(* ===== verification/KString.v ===== *)
(** * Memory and string routines (src/kernel/string.c)

    Memory is a finite map of bytes.  The comparison routines read their
    arguments through a byte source [Z -> Z] (an address range of memory, or the
    bytes of a value), so that clients that keep a string as a list use the
    same definitions.  Loops that look for a terminator take fuel; the lemmas
    state how much is enough. *)

From S2P Require Import Prelude.
From stdpp Require Import base numbers list gmap.
From Stdlib Require Import ZArith Lia.

#[local] Open Scope Z_scope.

Module KString.

(** ** Definitions *)

Definition memcpy (m : gmap Z Z) (dest src n : Z) : gmap Z Z :=
  for_loop 0 n (fun i m => st m (dest + i) (ld m (src + i))) m.

Definition memmove (m : gmap Z Z) (d s n : Z) : gmap Z Z :=
  if (d =? s) || (n =? 0) then m
  else if (d <? s) || (s + n <=? d) then
    for_loop 0 n (fun i m => st m (d + i) (ld m (s + i))) m
  else
    for_loop 0 n (fun k m => let i := n - k in st m (d + (i - 1)) (ld m (s + (i - 1)))) m.

Definition memset (m : gmap Z Z) (s c n : Z) : gmap Z Z :=
  for_loop 0 n (fun i m => st m (s + i) (u8 c)) m.

Definition memcmp (p1 p2 : Z -> Z) (n : Z) : Z :=
  match find_loop 0 n (fun i => negb (p1 i =? p2 i)) with
  | Some i => p1 i - p2 i
  | None => 0
  end.

(** [strlen fuel s len] is the loop entered with counter [len]. *)
Fixpoint strlen (fuel : nat) (s : Z -> Z) (len : Z) : option Z :=
  match fuel with
  | O => None
  | S fuel => if s len =? 0 then Some len else strlen fuel s (len + 1)
  end.

(** [strcmp fuel s1 s2 i] is the loop with both pointers advanced by [i]. *)
Fixpoint strcmp (fuel : nat) (s1 s2 : Z -> Z) (i : Z) : option Z :=
  match fuel with
  | O => None
  | S fuel =>
      if negb (s1 i =? 0) && (s1 i =? s2 i) then strcmp fuel s1 s2 (i + 1)
      else Some (s1 i - s2 i)
  end.

Fixpoint strncmp_loop (fuel : nat) (s1 s2 : Z -> Z) (i n : Z) : Z * Z :=
  match fuel with
  | O => (i, n)
  | S fuel =>
      if (0 <? n) && (negb (s1 i =? 0) && (s1 i =? s2 i)) then strncmp_loop fuel s1 s2 (i + 1) (n - 1)
      else (i, n)
  end.

Definition strncmp (s1 s2 : Z -> Z) (n : Z) : Z :=
  let '(i, n) := strncmp_loop (Z.to_nat n) s1 s2 0 n in
  if n =? 0 then 0 else s1 i - s2 i.

Fixpoint strncpy_loop (fuel : nat) (m : gmap Z Z) (dest src i n : Z) : Z * gmap Z Z :=
  match fuel with
  | O => (i, m)
  | S fuel =>
      if (i <? n) && negb (ld m (src + i) =? 0)
      then strncpy_loop fuel (st m (dest + i) (ld m (src + i))) dest src (i + 1) n
      else (i, m)
  end.

Definition strncpy (m : gmap Z Z) (dest src n : Z) : gmap Z Z :=
  let '(i, m) := strncpy_loop (Z.to_nat n) m dest src 0 n in
  for_loop i n (fun j m => st m (dest + j) 0) m.

(** ** Block copies *)

(** A loop that stores [f] of the original memory at [d + i], with every source
    byte read before it is overwritten. *)
Lemma copy_up m d s n a :
  0 <= n -> d <= s \/ s + n <= d ->
  ld (for_loop 0 n (fun i m => st m (d + i) (ld m (s + i))) m) a
  = if (d <=? a) && (a <? d + n) then ld m (s + (a - d)) else ld m a.
Proof.
  intros Hn Hd.
  apply (for_loop_inv (fun k m' => forall a,
    ld m' a = if (d <=? a) && (a <? d + k) then ld m (s + (a - d)) else ld m a)); [lia| |].
  - intros b. destruct (Z.leb_spec d b), (Z.ltb_spec b (d + 0)); simpl; try lia; done.
  - intros i m' Hi IH b. rewrite ld_st, !IH.
    destruct (Z.eqb_spec (d + i) b) as [<-|Hne].
    + replace (s + (d + i - d)) with (s + i) by lia.
      destruct (Z.leb_spec d (d + i)), (Z.ltb_spec (d + i) (d + (i + 1))),
        (Z.leb_spec d (s + i)), (Z.ltb_spec (s + i) (d + i)); simpl; try lia; done.
    + destruct (Z.leb_spec d b), (Z.ltb_spec b (d + i)), (Z.ltb_spec b (d + (i + 1)));
        simpl; try lia; done.
Qed.

Lemma copy_down m d s n a :
  0 <= n -> s <= d ->
  ld (for_loop 0 n (fun k m => let i := n - k in st m (d + (i - 1)) (ld m (s + (i - 1)))) m) a
  = if (d <=? a) && (a <? d + n) then ld m (s + (a - d)) else ld m a.
Proof.
  intros Hn Hd.
  pose proof (for_loop_inv (fun k m' => forall a,
    ld m' a = if (d + n - k <=? a) && (a <? d + n) then ld m (s + (a - d)) else ld m a)
    0 n (fun k m => let i := n - k in st m (d + (i - 1)) (ld m (s + (i - 1)))) m) as H.
  cbv beta zeta in H. cbv zeta. rewrite H; [| lia | |].
  - by replace (d + n - n) with d by lia.
  - intros b. destruct (Z.leb_spec (d + n - 0) b), (Z.ltb_spec b (d + n)); simpl; try lia; done.
  - intros k m' Hk IH b. rewrite ld_st, !IH.
    destruct (Z.eqb_spec (d + (n - k - 1)) b) as [<-|Hne].
    + replace (s + (d + (n - k - 1) - d)) with (s + (n - k - 1)) by lia.
      destruct (Z.leb_spec (d + n - (k + 1)) (d + (n - k - 1))),
        (Z.ltb_spec (d + (n - k - 1)) (d + n)),
        (Z.leb_spec (d + n - k) (s + (n - k - 1))), (Z.ltb_spec (s + (n - k - 1)) (d + n));
        simpl; try lia; done.
    + destruct (Z.leb_spec (d + n - k) b), (Z.ltb_spec b (d + n)),
        (Z.leb_spec (d + n - (k + 1)) b); simpl; try lia; done.
Qed.

(** [memmove] copies the [n] bytes at [s] to [d] as they were before the
    call, whether or not the two regions overlap and in whichever order, and
    changes no other byte; on regions that do not overlap [memcpy] gives the
    same memory contents. *)
Theorem memmove_correct m d s n :
  0 <= n ->
  (forall a, ld (memmove m d s n) a
     = if (d <=? a) && (a <? d + n) then ld m (s + (a - d)) else ld m a) /\
  (d + n <= s \/ s + n <= d ->
   forall a, ld (memcpy m d s n) a = ld (memmove m d s n) a).
Proof.
  intros Hn.
  assert (forall a, ld (memmove m d s n) a
    = if (d <=? a) && (a <? d + n) then ld m (s + (a - d)) else ld m a) as H.
  { intros a. unfold memmove.
    destruct (Z.eqb_spec d s) as [->|]; simpl.
    { destruct (_ && _); [|done]. f_equal. lia. }
    destruct (Z.eqb_spec n 0) as [->|]; simpl.
    { destruct (Z.leb_spec d a), (Z.ltb_spec a (d + 0)); simpl; try lia; done. }
    destruct (Z.ltb_spec d s), (Z.leb_spec (s + n) d); simpl;
      first [apply copy_up; lia | apply copy_down; lia]. }
  split; [exact H|]. intros Hd a. rewrite H. unfold memcpy. apply copy_up; lia.
Qed.

(** An overlapping move one byte up, of [1 2 3] at 10. *)
Lemma memmove_correct_witness :
  let m := st (st (st ∅ 10 1) 11 2) 12 3 in
  ld (memmove m 11 10 3) 11 = 1 /\ ld (memmove m 11 10 3) 12 = 2 /\
  ld (memmove m 11 10 3) 13 = 3 /\ ld (memmove m 11 10 3) 10 = 1.
Proof.
  intros m. destruct (memmove_correct m 11 10 3 ltac:(lia)) as [H _].
  rewrite !H. split; [reflexivity|]. split; [reflexivity|]. split; reflexivity.
Defined.

(** ** Strings held as lists *)

(** The byte source of a list of bytes followed by a terminator. *)
Definition str (l : list Z) (i : Z) : Z := default 0 (l !! Z.to_nat i).

(** A string without embedded terminator. *)
Definition no_nul (l : list Z) : Prop := Forall (fun c => c <> 0) l.

Lemma str_app_l l l' i : 0 <= i < Z.of_nat (length l) -> str (l ++ l') i = str l i.
Proof. intros. unfold str. rewrite lookup_app_l by lia. done. Qed.

Lemma str_end l i : Z.of_nat (length l) <= i -> str l i = 0.
Proof. intros. unfold str. rewrite lookup_ge_None_2 by lia. done. Qed.

Lemma str_nz l i : no_nul l -> 0 <= i < Z.of_nat (length l) -> str l i <> 0.
Proof.
  intros H Hi. unfold str. destruct (l !! Z.to_nat i) as [c|] eqn:E.
  - simpl. exact (Forall_lookup_1 _ _ _ _ H E).
  - apply lookup_ge_None_1 in E. lia.
Qed.

Lemma str_zero_iff l i : no_nul l -> 0 <= i -> (str l i = 0 <-> Z.of_nat (length l) <= i).
Proof.
  intros H Hi. split; intros H1; [|by apply str_end].
  destruct (Z.le_gt_cases (Z.of_nat (length l)) i); [done|].
  exfalso. by apply (str_nz l i); [|lia|].
Qed.

(** [strlen] on a terminated string. *)
Lemma strlen_ok l k fuel :
  no_nul l -> 0 <= k <= Z.of_nat (length l) -> (Z.to_nat (Z.of_nat (length l) - k) < fuel)%nat ->
  strlen fuel (str l) k = Some (Z.of_nat (length l)).
Proof.
  intros Hn. revert k. induction fuel as [|fuel IH]; intros k Hk Hf; [lia|]. simpl.
  destruct (Z.eqb_spec (str l k) 0) as [E|E].
  - apply str_zero_iff in E; [|done|lia]. f_equal. lia.
  - destruct (Z.eq_dec k (Z.of_nat (length l))); [exfalso; apply E, str_end; lia|].
    apply IH; lia.
Qed.

(** [strcmp] of two terminated strings that agree up to [k]. *)
Lemma strcmp_ok l1 l2 k fuel :
  no_nul l1 -> no_nul l2 -> 0 <= k <= Z.of_nat (length l1) -> k <= Z.of_nat (length l2) ->
  take (Z.to_nat k) l1 = take (Z.to_nat k) l2 ->
  (Z.to_nat (Z.of_nat (length l1) - k) < fuel)%nat ->
  exists r, strcmp fuel (str l1) (str l2) k = Some r /\ (r = 0 <-> l1 = l2).
Proof.
  intros H1 H2. revert k. induction fuel as [|fuel IH]; intros k Hk Hk2 Ht Hf; [lia|]. simpl.
  destruct (Z.eqb_spec (str l1 k) 0) as [E|E]; simpl.
  - eexists; split; [done|]. rewrite E. apply str_zero_iff in E; [|done|lia].
    assert (take (Z.to_nat k) l1 = l1) as T1 by (apply take_ge; lia). rewrite T1 in Ht.
    split; intros Hr.
    + assert (str l2 k = 0) as E2 by lia. apply str_zero_iff in E2; [|done|lia].
      rewrite Ht. apply take_ge. lia.
    + subst l2. rewrite str_end by lia. lia.
  - destruct (Z.eqb_spec (str l1 k) (str l2 k)) as [Eq|Ne].
    + assert (k < Z.of_nat (length l1)).
      { destruct (Z.lt_ge_cases k (Z.of_nat (length l1))); [done|]. exfalso; apply E, str_end; lia. }
      assert (k < Z.of_nat (length l2)).
      { destruct (Z.lt_ge_cases k (Z.of_nat (length l2))); [done|].
        exfalso; apply E; rewrite Eq; apply str_end; lia. }
      apply IH; try lia.
      replace (Z.to_nat (k + 1)) with (S (Z.to_nat k)) by lia.
      destruct (lookup_lt_is_Some_2 l1 (Z.to_nat k)) as [c1 L1]; [lia|].
      destruct (lookup_lt_is_Some_2 l2 (Z.to_nat k)) as [c2 L2]; [lia|].
      rewrite (take_S_r _ _ _ L1), (take_S_r _ _ _ L2), Ht.
      unfold str in Eq. rewrite L1, L2 in Eq. simpl in Eq. by rewrite Eq.
    + eexists; split; [done|]. split; [lia|]. intros ->. done.
Qed.

(** A result of [strcmp] does not depend on the fuel. *)
Lemma strcmp_mono fuel fuel' s1 s2 k r :
  strcmp fuel s1 s2 k = Some r -> (fuel <= fuel')%nat -> strcmp fuel' s1 s2 k = Some r.
Proof.
  revert fuel' k. induction fuel as [|fuel IH]; intros fuel' k H Hle; [done|].
  destruct fuel' as [|fuel']; [lia|]. simpl in *.
  destruct (_ && _); [|done]. apply IH; [done|lia].
Qed.

End KString.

════════════════════

ABOUT THIS TASK> Go through the material line by line. Show each line that contains the string "From".

EXPECTED OUTPUT>
From S2P Require Import Prelude.
From stdpp Require Import base numbers list gmap.
From Stdlib Require Import ZArith Lia.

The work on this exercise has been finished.